INPUT FOR THIS TASK
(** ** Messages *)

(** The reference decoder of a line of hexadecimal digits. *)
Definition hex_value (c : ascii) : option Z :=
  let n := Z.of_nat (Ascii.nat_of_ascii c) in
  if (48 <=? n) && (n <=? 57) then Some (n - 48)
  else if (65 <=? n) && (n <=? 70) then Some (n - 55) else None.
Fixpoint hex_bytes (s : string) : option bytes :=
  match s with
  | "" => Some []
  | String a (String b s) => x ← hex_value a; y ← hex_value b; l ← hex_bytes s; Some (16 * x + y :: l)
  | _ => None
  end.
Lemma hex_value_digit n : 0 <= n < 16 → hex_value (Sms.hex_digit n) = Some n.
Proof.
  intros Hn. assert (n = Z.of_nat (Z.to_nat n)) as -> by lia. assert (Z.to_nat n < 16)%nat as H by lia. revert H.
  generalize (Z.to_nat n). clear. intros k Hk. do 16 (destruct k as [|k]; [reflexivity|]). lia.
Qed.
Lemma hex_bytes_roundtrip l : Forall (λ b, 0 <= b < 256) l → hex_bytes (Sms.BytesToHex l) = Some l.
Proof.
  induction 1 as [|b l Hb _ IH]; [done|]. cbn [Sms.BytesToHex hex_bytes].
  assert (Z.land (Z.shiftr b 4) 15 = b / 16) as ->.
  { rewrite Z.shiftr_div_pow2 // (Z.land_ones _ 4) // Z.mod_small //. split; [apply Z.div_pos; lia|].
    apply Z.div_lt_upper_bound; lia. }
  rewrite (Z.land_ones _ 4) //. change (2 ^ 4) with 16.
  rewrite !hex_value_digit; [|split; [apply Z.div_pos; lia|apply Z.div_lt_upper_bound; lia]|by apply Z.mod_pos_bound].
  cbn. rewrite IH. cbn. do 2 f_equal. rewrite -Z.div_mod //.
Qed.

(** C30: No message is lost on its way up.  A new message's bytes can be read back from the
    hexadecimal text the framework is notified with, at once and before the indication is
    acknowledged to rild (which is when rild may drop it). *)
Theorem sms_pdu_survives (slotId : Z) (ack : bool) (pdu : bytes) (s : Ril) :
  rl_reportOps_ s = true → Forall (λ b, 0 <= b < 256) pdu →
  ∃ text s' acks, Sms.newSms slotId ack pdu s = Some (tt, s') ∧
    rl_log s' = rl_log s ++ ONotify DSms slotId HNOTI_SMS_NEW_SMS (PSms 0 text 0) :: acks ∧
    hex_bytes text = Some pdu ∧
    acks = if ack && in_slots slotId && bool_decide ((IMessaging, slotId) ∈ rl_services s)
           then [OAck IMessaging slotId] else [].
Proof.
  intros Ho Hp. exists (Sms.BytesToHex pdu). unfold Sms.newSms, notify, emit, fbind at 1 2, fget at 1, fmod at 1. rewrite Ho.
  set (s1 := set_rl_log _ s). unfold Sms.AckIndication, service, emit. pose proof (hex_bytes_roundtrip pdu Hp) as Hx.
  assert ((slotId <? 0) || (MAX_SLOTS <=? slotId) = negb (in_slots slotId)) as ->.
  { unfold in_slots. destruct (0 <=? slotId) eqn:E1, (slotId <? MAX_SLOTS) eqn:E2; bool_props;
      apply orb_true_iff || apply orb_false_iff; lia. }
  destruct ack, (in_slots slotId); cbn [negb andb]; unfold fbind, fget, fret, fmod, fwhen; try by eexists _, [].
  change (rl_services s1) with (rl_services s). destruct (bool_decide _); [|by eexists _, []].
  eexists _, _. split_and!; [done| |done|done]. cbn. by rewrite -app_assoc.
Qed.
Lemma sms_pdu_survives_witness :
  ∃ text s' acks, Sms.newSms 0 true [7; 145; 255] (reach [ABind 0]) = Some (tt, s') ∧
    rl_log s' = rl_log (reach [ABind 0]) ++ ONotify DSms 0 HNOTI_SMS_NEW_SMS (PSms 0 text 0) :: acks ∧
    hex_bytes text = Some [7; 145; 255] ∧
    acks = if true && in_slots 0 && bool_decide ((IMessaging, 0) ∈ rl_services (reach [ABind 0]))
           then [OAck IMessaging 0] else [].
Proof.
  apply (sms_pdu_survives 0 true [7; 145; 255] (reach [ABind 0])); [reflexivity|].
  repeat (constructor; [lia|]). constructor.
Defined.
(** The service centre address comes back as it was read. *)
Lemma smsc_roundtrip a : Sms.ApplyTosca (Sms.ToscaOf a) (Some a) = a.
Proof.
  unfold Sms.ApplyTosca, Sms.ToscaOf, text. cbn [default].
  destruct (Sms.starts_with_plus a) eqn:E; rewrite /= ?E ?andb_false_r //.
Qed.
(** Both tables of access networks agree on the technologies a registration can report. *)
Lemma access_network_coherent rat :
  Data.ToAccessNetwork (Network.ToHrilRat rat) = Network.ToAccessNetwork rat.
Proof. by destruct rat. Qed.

--

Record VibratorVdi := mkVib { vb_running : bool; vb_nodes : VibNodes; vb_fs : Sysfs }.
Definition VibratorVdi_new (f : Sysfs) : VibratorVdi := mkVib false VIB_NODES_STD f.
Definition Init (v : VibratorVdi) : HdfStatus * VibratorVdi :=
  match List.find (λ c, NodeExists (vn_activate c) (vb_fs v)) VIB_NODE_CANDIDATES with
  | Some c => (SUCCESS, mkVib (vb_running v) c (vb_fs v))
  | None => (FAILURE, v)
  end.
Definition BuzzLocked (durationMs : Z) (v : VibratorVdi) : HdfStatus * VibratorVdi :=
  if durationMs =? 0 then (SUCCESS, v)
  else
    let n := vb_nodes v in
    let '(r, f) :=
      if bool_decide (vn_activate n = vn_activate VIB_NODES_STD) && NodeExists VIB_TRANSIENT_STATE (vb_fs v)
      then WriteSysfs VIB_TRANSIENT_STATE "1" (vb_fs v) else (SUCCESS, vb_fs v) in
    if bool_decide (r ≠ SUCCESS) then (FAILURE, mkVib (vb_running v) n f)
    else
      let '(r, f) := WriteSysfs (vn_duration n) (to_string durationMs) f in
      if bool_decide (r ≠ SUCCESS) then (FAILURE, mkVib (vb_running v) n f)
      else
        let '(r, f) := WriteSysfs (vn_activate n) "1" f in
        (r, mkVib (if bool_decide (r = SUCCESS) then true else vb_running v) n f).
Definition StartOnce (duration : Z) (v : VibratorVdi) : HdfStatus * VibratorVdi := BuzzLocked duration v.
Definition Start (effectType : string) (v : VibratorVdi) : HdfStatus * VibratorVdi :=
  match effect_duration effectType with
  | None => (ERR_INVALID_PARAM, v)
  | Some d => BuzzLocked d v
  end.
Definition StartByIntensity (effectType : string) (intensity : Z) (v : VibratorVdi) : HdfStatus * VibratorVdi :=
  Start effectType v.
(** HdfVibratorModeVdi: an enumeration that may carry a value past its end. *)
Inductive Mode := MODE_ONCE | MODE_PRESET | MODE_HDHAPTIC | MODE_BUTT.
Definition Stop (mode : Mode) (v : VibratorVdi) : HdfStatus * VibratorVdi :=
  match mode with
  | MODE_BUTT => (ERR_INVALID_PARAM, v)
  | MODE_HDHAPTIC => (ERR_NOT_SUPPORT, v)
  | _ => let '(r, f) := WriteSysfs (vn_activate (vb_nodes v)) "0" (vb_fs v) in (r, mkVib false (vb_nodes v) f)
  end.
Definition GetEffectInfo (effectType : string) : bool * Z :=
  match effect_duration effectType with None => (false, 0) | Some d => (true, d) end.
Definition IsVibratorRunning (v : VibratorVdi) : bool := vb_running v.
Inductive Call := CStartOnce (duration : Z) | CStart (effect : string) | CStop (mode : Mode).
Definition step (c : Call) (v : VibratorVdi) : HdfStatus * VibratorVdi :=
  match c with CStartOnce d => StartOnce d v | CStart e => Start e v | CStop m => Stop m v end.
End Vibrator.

EXERCISE DETAILS
For every line of the material that holds the word "emit", make a copy.

WRITTEN SOLUTION
  intros Ho Hp. exists (Sms.BytesToHex pdu). unfold Sms.newSms, notify, emit, fbind at 1 2, fget at 1, fmod at 1. rewrite Ho.
  set (s1 := set_rl_log _ s). unfold Sms.AckIndication, service, emit. pose proof (hex_bytes_roundtrip pdu Hp) as Hx.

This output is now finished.